А ведь только что неба осмысленный свод
был весь в трещинах молний, безумен лилово,
но сквозь гром и библейское месиво вод
тайно слышалось нам Иоанново Слово…
В заблуждение вводит не только божественная тематика и классический слог, но само мироощущение сшитого заново бытия: момент тютчевской всеочищающей грозы воссоединяет разорванные небо и землю, поэтому после грозы возникает чувство всеобщего обновления, прозрачности, стремящейся оплотниться… Возможно, на очень короткое время небесного замешательства зримо проступают контуры мира идей, — но тут же смазываются, поглощаются привычной картиной будня.
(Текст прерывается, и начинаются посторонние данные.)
Definition paging_register_directory (s : paging_t) (dir : Z) : paging_t * bool :=
  if dir =? 0 then (s, false) else
  match find_slot 0 (paging_directories s) with
  | Some i => (s <| paging_directories ::= λ l, <[i := dir]> l |>, true)
  | None => (s, false)
  end.
Definition paging_unregister_directory (s : paging_t) (dir : Z) : paging_t :=
  match paging_directory_index s dir with
  | Some i => s <| paging_directories ::= λ l, <[i := 0]> l |>
  | None => s
  end.
Definition paging_register_user_directory (s : paging_t) (dir : Z) : paging_t * bool :=
  if dir =? 0 then (s, false) else
  match find_slot 0 (user_directories s) with
  | Some i =>
      (user_stat (s <| user_directories ::= λ l, <[i := dir]> l |>)
         (λ u, u <| u_active_directories ::= λ n, n +w 1 |> <| u_directories_created ::= λ n, n +w 1 |>), true)
  | None => (s, false)
  end.
Definition paging_unregister_user_directory (s : paging_t) (index : nat) : paging_t :=
  if (Z.of_nat index >=? PAGING_MAX_USER_DIRECTORIES) || (nth index (user_directories s) 0 =? 0) then s else
  user_stat (s <| user_directories ::= λ l, <[index := 0]> l |>)
    (λ u, u <| u_active_directories ::= λ n, if n >? 0 then n -w 1 else n |> <| u_directories_released ::= λ n, n +w 1 |>).

Definition paging_create_directory (s : paging_t) : paging_t * Z :=
  let '(s, dir) := alloc_page s MEMORY_ZONE_KERNEL in
  if dir =? 0 then (s, 0) else
  match paging_register_directory s dir with
  | (s, false) => (free_page s dir, 0)
  | (s, true) => (memset_page s dir, dir)
  end.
Поэт Дмитрий Вересов мыслит категориями, не зацикливаясь на житейских мелочах, которые суть атрибуты наземного существования. Вересов обитает в пространстве горнего бытия, при этом болезненно переживая собственную дистанцированность. Вероятно, он затрудняется определить собственное местонахождение, поэтому проговаривается именно о дистанцированности: «Даже тот, кто тобою любим, неизбежно далек, ты чужой меж родных и друзей…» Натуры «призванные» (по самоназванию поэта) часто переживают выпадение из реальности, когда сложно убедить самого себя в том, что все происходящее рядом действительно происходит, а не мнится. Это явный признак постоянной прописки в мире той самой небесной гармонии, которая являлась Платону в воспоминаниях и которая есть собственно русское мироощущение. Русский человек изначально склонен мириться с сирым земным существованием, скудным пайком и худым кафтанчиком, потому что оно как бы понарошку, ведь истинно только горнее бытие, в которое можно заглянуть сквозь окошко иконы. Там, в пространстве истинной жизни царствуют киноварь, золото, смарагды и яхонты, их столь любовно переносил «оттуда» в свои стихи поэт Николай Клюев…
Вересов таскает домой, то есть в поэзию, понятия «предпоследних истин» и «обожженной красоты», попутно сокрушаясь, что по дороге неизменно случается расплескать несомое, и вот часто возникает впечатление, что поэту известно гораздо больше, чем он решается рассказать. Может быть, Вересов и сам не знает о том, что знает, но его априорное знание проскальзывает в загадочных поэтических откровениях, и он даже берется поучать Дмитрия Новикова: «Нет, чернила — не кровь, а слова — не судьба, в этом есть, если честно, и фальшь, и условность…» Вересов наставляет так с позиции посвященного, а может, человека, который живет на свете уже не первую сотню лет.
Последнее тоже справедливо: Вересов трасцендентен, его поэзия принадлежит пространству вечности, где все происходит одномоментно, оттуда заметен ход земного времени: «Ах, это летит девятнадцатый век на тройке лихой под победные клики!..» — радостно восклицает поэт, узнавая родное столетие. Родное, именно. Потому что — фактически рожденный в середине ХХ века — Дмитрий Вересов по мироощущению, повторимся, принадлежит давно прошедшему времени. Ему следовало родиться и умереть в ХIХ столетии, тогда он бы занял достойное место среди столпов русской поэзии, и мы бы уповали на него, как на Державина, к примеру. А ведь и они перекликаются: «что ты был хоть мгновенье богом… » — но это уже Вересов. Причем червем-то в отличие от Державина Вересову бывать не приходилось, и это показательно в век, когда мир «маленького человека» сменила «жизнь насекомых», когда буквально каждый — букашка в государственной длани. Вересов в поэзии — человек как самодостаточная величина, причем человек призванный. Правда, его поэтическое призвание выглядит слегка архаично в глазах младого племени, и все мы, дети ХХ века, ощущаем свою остраненность буквально кожей:
Мы вышли оттуда случайной тропой,
нас вывело время и наши же дети,
но, как иностранцы, пугливой толпой
стоим, озирая чужое столетье.
Оттуда — это из ХХ века, потому что при всем даре проникновения в горний мир нельзя выпрыгнуть из своего земного бытия, в котором все мы — благополучно или не очень — пребываем в данный момент. И слава Богу.